API first approach has a ton of advantage's, it helps developers and functional analysts to visualize the APIs before developers start implementing it. It also helps the UI developers and the testers to start working on their tasks parallelly while developers are busy implementing.
In this blog I will explain how to create such API contracts with Swagger 3.0 on OpenAPI specifications (OAS) and using Maven, how can we easily generate Spring Boot code for such contracts.
Swagger/OpenAPI contract
The OpenAPI Specification (OAS) defines a standard, language-agnostic interface to RESTful APIs which allows both humans and computers to discover and understand the capabilities of the service without access to source code, documentation, or through network traffic inspection. When properly defined, a consumer can understand and interact with the remote service with a minimal amount of implementation logic.
An OpenAPI definition can then be used by documentation generation tools to display the API, code generation tools to generate servers and clients in various programming languages, testing tools, and many other use cases.
- Source : https://swagger.io/specification/
OpenAPI specs has a few major sections while defining the APIs:
- Info
- Tags
- Paths
- Components
Info: Holds API title, description, version, contact and license information.
Tags: Holds different tags for the API definitions, a useful way to segregate APIs, this is quite useful if you are using Swagger editor to navigate the APIs. You are can also use tags to document your APIs better.
Paths: As the name suggests, it holds all your API paths. It defines, the REST operation, description, request, response structures and HTTP response codes.
Components: This is to define the objects (models) you use in your API definitions also the reusable HTTP response codes.
You can choose to write the specs in JSON or YAML. A basic example looks like below.
-source "swagger.io/docs/specification/basic-structure/" |
While generating code using Maven plugin, paths and components are being leveraged to generate code.
The example is based on my previous blog on Liquibase+Spring boot
Example API spec : API Spec for Providers/Services (I have excluded Citizen APIs for the time being)
As you can see above, I have defined 7 endpoints, with some standard info and a couple of tags.
Lets dive into one of the paths:
This is a get all services endpoint, which returns an array of “Service” objects (this is defined in components, that’s why a $ref). It also defines that it is being tagged as Service API and other HTTP error codes with a return message.

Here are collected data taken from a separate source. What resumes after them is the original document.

(* ===== verification/Text.v ===== *)
(** * Byte strings, as the Go code scans them

    The functions of Go's [strings], [unicode/utf8] and [strconv] that the
    modelled packages call, on byte strings: cutting and splitting at a byte,
    trimming, ASCII case folding, UTF-8 validity, decimal and hexadecimal
    digits. All are structural recursions on the string. *)

From S2P Require Import Prelude Framing.
Local Open Scope string_scope.
Local Open Scope Z_scope.

Definition byte_of (c : ascii) : Z := Z.of_N (N_of_ascii c).

Fixpoint all_bytes (p : ascii -> bool) (s : string) : bool :=
  match s with
  | "" => true
  | String c s => p c && all_bytes p s
  end.

(** [strings.IndexByte(s, c) >= 0]. *)
Fixpoint has_byte (c : ascii) (s : string) : bool :=
  match s with
  | "" => false
  | String d s => bool_decide (c = d) || has_byte c s
  end.

(** [strings.ContainsAny(s, cutset)]. *)
Definition contains_any (cutset s : string) : bool := negb (all_bytes (fun c => negb (has_byte c cutset)) s).

(** [strings.Cut(s, sep)] at a one-byte separator: the parts before and after
    the first one, or the whole string when there is none. *)
Fixpoint cut (sep : ascii) (s : string) : string * string * bool :=
  match s with
  | "" => ("", "", false)
  | String c s =>
      if bool_decide (c = sep) then ("", s, true)
      else let '(before, after, found) := cut sep s in (String c before, after, found)
  end.

(** [strings.Split(s, sep)] at a one-byte separator. *)
Fixpoint split (sep : ascii) (s : string) : list string :=
  match s with
  | "" => [""]
  | String c s =>
      match split sep s with
      | [] => [] (* not reached: a split has at least one part *)
      | part :: parts => if bool_decide (c = sep) then "" :: part :: parts else String c part :: parts
      end
  end.

(** [strings.TrimLeft(s, c)]. *)
Fixpoint trim_left (c : ascii) (s : string) : string :=
  match s with
  | String d s' => if bool_decide (c = d) then trim_left c s' else s
  | "" => ""
  end.

(** [strings.TrimPrefix] and [strings.HasPrefix] together. *)
Fixpoint after_prefix (prefix s : string) : option string :=
  match prefix, s with
  | "", _ => Some s
  | String c prefix, String d s => if bool_decide (c = d) then after_prefix prefix s else None
  | _, "" => None
  end.

(** Whether [s] ends with a byte, and [s] without its last one. *)
Fixpoint ends_with (c : ascii) (s : string) : bool :=
  match s with "" => false | String d "" => bool_decide (c = d) | String _ s => ends_with c s end.
Fixpoint without_last (s : string) : string :=
  match s with "" | String _ "" => "" | String c s => String c (without_last s) end.

(** ASCII case folding: [strings.ToLower] on ASCII, and [strings.EqualFold]
    where one side is ASCII without the letters k and s (the two ASCII letters
    with folds outside ASCII). *)
Definition in_range (lo hi : Z) (c : ascii) : bool := (lo <=? byte_of c) && (byte_of c <=? hi).
Definition lower_byte (c : ascii) : ascii :=
  if in_range 65 90 c then ascii_of_N (Z.to_N (byte_of c + 32)) else c.
Fixpoint to_lower (s : string) : string :=
  match s with
  | "" => ""
  | String c s => String (lower_byte c) (to_lower s)
  end.
Definition equal_fold (s t : string) : bool := bool_decide (to_lower s = to_lower t).

Definition is_digit : ascii -> bool := in_range 48 57.
Definition is_letter (c : ascii) : bool := in_range 97 122 c || in_range 65 90 c.

(** [utf8.ValidString]. *)
Definition continuation : ascii -> bool := in_range 128 191.
Fixpoint utf8_valid (s : string) : bool :=
  match s with
  | "" => true
  | String a s1 =>
      if byte_of a <? 128 then utf8_valid s1
      else
        match s1 with
        | "" => false
        | String b s2 =>
            if in_range 194 223 a then continuation b && utf8_valid s2
            else
              match s2 with
              | "" => false
              | String c s3 =>
                  if in_range 224 239 a then
                    (if byte_of a =? 224 then in_range 160 191 b
                     else if byte_of a =? 237 then in_range 128 159 b
                     else continuation b)
                    && continuation c && utf8_valid s3
                  else
                    match s3 with
                    | "" => false
                    | String d s4 =>
                        in_range 240 244 a &&
                        (if byte_of a =? 240 then in_range 144 191 b
                         else if byte_of a =? 244 then in_range 128 143 b
                         else continuation b)
                        && continuation c && continuation d && utf8_valid s4
                    end
              end
        end
  end.

(** ** Facts *)
Lemma string_app_nil_r (s : string) : (s +:+ "") = s.
Proof.
  induction s as [|c s IH]; [done|]. change (String c (s +:+ "") = String c s). by rewrite IH.
Qed.

Lemma has_byte_app c s t : has_byte c (s +:+ t) = has_byte c s || has_byte c t.
Proof. induction s as [|d s IH]; [done|]. simpl. by rewrite IH, orb_assoc. Qed.

Lemma cut_app sep s t : has_byte sep s = false -> cut sep (s +:+ String sep t) = (s, t, true).
Proof.
  induction s as [|c s IH]; simpl; intros Hs; [by rewrite bool_decide_true|].
  apply orb_false_iff in Hs as [Hc Hs]. apply bool_decide_eq_false_1 in Hc.
  rewrite bool_decide_false by congruence. by rewrite IH.
Qed.

Lemma cut_none sep s : has_byte sep s = false -> cut sep s = (s, "", false).
Proof.
  induction s as [|c s IH]; simpl; intros Hs; [done|].
  apply orb_false_iff in Hs as [Hc Hs]. apply bool_decide_eq_false_1 in Hc.
  rewrite bool_decide_false by congruence. by rewrite IH.
Qed.

Lemma cut_found sep s before after : cut sep s = (before, after, true) ->
  s = (before +:+ String sep after) /\ has_byte sep before = false.
Proof.
  revert before. induction s as [|c s IH]; simpl; intros before Hs; [done|].
  case_bool_decide as Hc; [by simplify_eq|].
  destruct (cut sep s) as [[b a] f]. simplify_eq. destruct (IH b eq_refl) as [-> Hb].
  split; [done|]. simpl. rewrite Hb, bool_decide_false by congruence. done.
Qed.

(** Cutting is injective on strings that hold the separator. *)
Lemma cut_inj sep s1 t1 s2 t2 :
  has_byte sep s1 = false -> has_byte sep s2 = false ->
  (s1 +:+ String sep t1) = (s2 +:+ String sep t2) -> s1 = s2 /\ t1 = t2.
Proof.
  intros H1 H2 Heq. pose proof (cut_app sep s1 t1 H1) as C1. pose proof (cut_app sep s2 t2 H2) as C2.
  rewrite Heq in C1. rewrite C1 in C2. by simplify_eq.
Qed.

Lemma after_prefix_app p s : after_prefix p (p +:+ s) = Some s.
Proof. induction p as [|c p IH]; [done|]. simpl. by rewrite bool_decide_true. Qed.

Lemma after_prefix_some p : forall s t, after_prefix p s = Some t -> s = (p +:+ t).
Proof.
  induction p as [|c p IH]; intros [|d s] t Hs; simpl in *; simplify_eq; try done.
  case_bool_decide; simplify_eq. by rewrite (IH s t Hs).
Qed.

Lemma split_nonempty sep s : split sep s <> [].
Proof.
  induction s as [|c s IH]; simpl; [done|]. destruct (split sep s); [done|]. by case_bool_decide.
Qed.

Lemma split_app sep s t : has_byte sep s = false -> split sep (s +:+ String sep t) = s :: split sep t.
Proof.
  induction s as [|c s IH]; simpl; intros Hs.
  - pose proof (split_nonempty sep t). destruct (split sep t); [done|]. by rewrite bool_decide_true.
  - apply orb_false_iff in Hs as [Hc Hs]. rewrite IH by done. rewrite bool_decide_false; [done|].
    apply bool_decide_eq_false in Hc. congruence.
Qed.

Lemma split_none sep s : has_byte sep s = false -> split sep s = [s].
Proof.
  induction s as [|c s IH]; simpl; intros Hs; [done|]. apply orb_false_iff in Hs as [Hc Hs]. rewrite IH by done.
  rewrite bool_decide_false; [done|]. apply bool_decide_eq_false in Hc. congruence.
Qed.

(** Joining the parts of a split gives the string back. *)
Fixpoint join (sep : ascii) (parts : list string) : string :=
  match parts with
  | [] => ""
  | [part] => part
  | part :: parts => part +:+ String sep (join sep parts)
  end.

Lemma join_split sep s : join sep (split sep s) = s.
Proof.
  induction s as [|c s IH]; [done|]. simpl. pose proof (split_nonempty sep s).
  destruct (split sep s) as [|part parts] eqn:Hs; [done|].
  case_bool_decide as Hc.
  - rewrite Hc. change (String sep (join sep (part :: parts)) = String sep s). by rewrite IH.
  - rewrite <- IH. by destruct parts.
Qed.

Lemma trim_left_not c s t d : trim_left c s = String d t -> d <> c.
Proof.
  induction s as [|e s IH]; simpl; [done|]. case_bool_decide; [auto|]. intros Heq. by simplify_eq.
Qed.

Lemma all_bytes_impl (p q : ascii -> bool) s :
  (forall c, p c = true -> q c = true) -> all_bytes p s = true -> all_bytes q s = true.
Proof.
  intros Hpq. induction s as [|c s IH]; [done|]. simpl. intros [Hc Hs]%andb_true_iff.
  by rewrite (Hpq _ Hc), (IH Hs).
Qed.

Lemma all_bytes_no (c : ascii) s : all_bytes (fun d => negb (bool_decide (c = d))) s = negb (has_byte c s).
Proof. induction s as [|d s IH]; [done|]. simpl. rewrite IH. by rewrite negb_orb. Qed.

(** ** Decimal numerals *)
Lemma pretty_N_char_digit x : is_digit (pretty.pretty_N_char x) = true.
Proof. unfold pretty.pretty_N_char. by repeat case_match. Qed.

Lemma pretty_N_go_digits x s : all_bytes is_digit s = true -> all_bytes is_digit (pretty.pretty_N_go x s) = true.
Proof.
  revert s. induction (N.lt_wf_0 x) as [x _ IH]. intros s Hs.
  destruct (decide (0 < x)%N) as [Hx|Hx].
  - rewrite pretty.pretty_N_go_step by done. apply IH.
    + apply N.div_lt; lia.
    + simpl. by rewrite pretty_N_char_digit.
  - replace x with 0%N by lia. by rewrite pretty.pretty_N_go_0.
Qed.

Lemma itoa_digits n : all_bytes is_digit (itoa n) = true.
Proof.
  unfold itoa, pretty.pretty, pretty.pretty_N. case_decide; [done|]. by apply pretty_N_go_digits.
Qed.

Lemma digits_have_no c s : is_digit c = false -> all_bytes is_digit s = true -> has_byte c s = false.
Proof.
  intros Hc. induction s as [|d s IH]; [done|]. simpl. intros [Hd Hs]%andb_true_iff.
  rewrite (IH Hs), bool_decide_false; [done|]. congruence.
Qed.

(** [strconv.ParseUint] with base 10 and 64 bits, on digits: [None] when the
    value does not fit. *)
Definition digit_value (c : ascii) : Z := byte_of c - 48.
Fixpoint decimal (s : string) (acc : Z) : Z :=
  match s with
  | EmptyString => acc
  | String c s => decimal s (acc * 10 + digit_value c)
  end.
Definition ParseUint (s : string) : option Z :=
  let v := decimal s 0 in if v <? u64_modulus then Some v else None.

Lemma decimal_pos s : forall acc, 0 <= acc -> all_bytes is_digit s = true -> 0 <= decimal s acc.
Proof.
  induction s as [|c s IH]; intros acc Hacc Hs; simpl in *; [done|]. apply andb_true_iff in Hs as [Hc Hs].
  apply IH; [|done]. unfold is_digit, in_range in Hc. apply andb_true_iff in Hc as [Hc _]. apply Z.leb_le in Hc.
  unfold digit_value. lia.
Qed.

Lemma digit_char x : (x < 10)%N -> digit_value (pretty.pretty_N_char x) = Z.of_N x.
Proof.
  intros Hx. assert (H : (x = 0 \/ x = 1 \/ x = 2 \/ x = 3 \/ x = 4 \/ x = 5 \/ x = 6 \/ x = 7 \/ x = 8 \/ x = 9)%N) by lia.
  by repeat (destruct H as [->|H]; [done|]); subst x.
Qed.

Lemma decimal_go x : forall s, (0 < x)%N -> decimal (pretty.pretty_N_go x s) 0 = decimal s (Z.of_N x).
Proof.
  induction (N.lt_wf_0 x) as [x _ IH]. intros s Hx. rewrite pretty.pretty_N_go_step by done.
  assert (Hm : (x mod 10 < 10)%N) by (apply N.mod_lt; lia).
  assert (Hd : Z.of_N x = Z.of_N (x / 10) * 10 + Z.of_N (x mod 10)) by (pose proof (N.div_mod x 10); lia).
  destruct (decide (0 < x / 10)%N) as [H0|H0].
  - rewrite IH; [|apply N.div_lt; lia|done]. simpl. by rewrite digit_char, Hd by done.
  - assert (H1 : (x / 10 = 0)%N) by lia. rewrite H1 in *. rewrite pretty.pretty_N_go_0. simpl. rewrite digit_char by done. f_equal. lia.
Qed.

(** Printing a number and reading it back. *)
Lemma decimal_itoa n : decimal (itoa n) 0 = Z.of_N n.
Proof.
  unfold itoa, pretty.pretty, pretty.pretty_N. case_decide; [by subst n|]. rewrite decimal_go by lia. done.
Qed.

Lemma itoa_nonempty n : itoa n <> "".
Proof. intros Hn. pose proof (decimal_itoa n) as Hd. rewrite Hn in Hd. destruct n; [by vm_compute in Hn|done]. Qed.

(** ** Bytes, by exhaustion *)
Lemma below_256 (P : Z -> bool) :
  forallb P (Z.of_nat <$> seq 0 256) = true -> forall b, 0 <= b < 256 -> P b = true.
Proof.
  intros Hf b Hb. rewrite forallb_forall in Hf. apply Hf. apply in_map_iff. exists (Z.to_nat b).
  split; [lia|]. apply in_seq. lia.
Qed.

Above, the “operationId” will be later used to generate the controller method name.
How does a component looks like:
Here you define the basic object structure with some example values and also if this object also refers to another object within the components (such as Provider).
More info, on how to define such contracts using OAS can be found here.
Code generation
Code generation can be for server (the API implementation itself) or client (connecting the API). Although, for client you can still choose use Feign clients for more diverse and sophisticated implementation depending on your requirements.
I will concentrate on the server side of it, since that’s reduces a lot of boilerplate code for you.
The easiest way to do this, is to use https://editor.swagger.io/ and do this from the browser, if you choose to. But this won’t help you to make generation and maintenance easier.
Maven plugin
OpenAPI provides an useful maven plugin which you can use to generate the code from these types of contracts.
Link to repo is here.
The documentation talks about all the properties you can configure to generate server or a client. I will show you my example on the server part.
A few major properties are, where to find the yaml file containing the specs, package names for your generated classes.
With the spec, I shared earlier, if we use the above plugin, the generated classes looks like this:
FYI: I faced a few compilation errors, due to unused imports in the generated classes, which you can avoid by using a different template.
More info on:
- https://github.com/OpenAPITools/openapi-generator/issues/8776
- https://github.com/OpenAPITools/openapi-generator/issues/2901
I had to add some extra dependencies to resolve this, you can also do that temporarily to avoid compilation issues.
Closer look at the generated classes
API-Controller-Delegate
OpenAPI plugin generates 2 interfaces and 1 class. One interface for API which gets implemented by Controller, they both combined defines the endpoints.
There will be as many number of API-Controller combination as the number of “paths” you have defined in the yaml.
Another interface, xxxDelegate which should be implemented by a @Service implementation of Spring Boot.
The delegate interface, comes from the plugin config properties, delegatePattern = true. You can choose to disable this, but I find it quite useful from the perspective of “separation-of-concerns” concept.
Model
The plugin also generates all the model objects defined in the components section of the API spec.
This is a simple POJO with all defined properties from the spec with annotations defining non-nulls, required etc. attributes.
Complete the implementation with Service & Repository
Now that we have the basic code generated for the endpoints, we just need to implement the repository and service classes (and possibly the entities). In this example, I have also created the entities, since I like to keep the response-request objects separated from the DB structure.
BTW, the convertion between entity-to-response object has been done using Mapstruct.
The complete implementation is in Github.
Running the application
If you just run the SerivceRepositoryApplication class, all the APIs will be available and you can invoke them using your favorite client.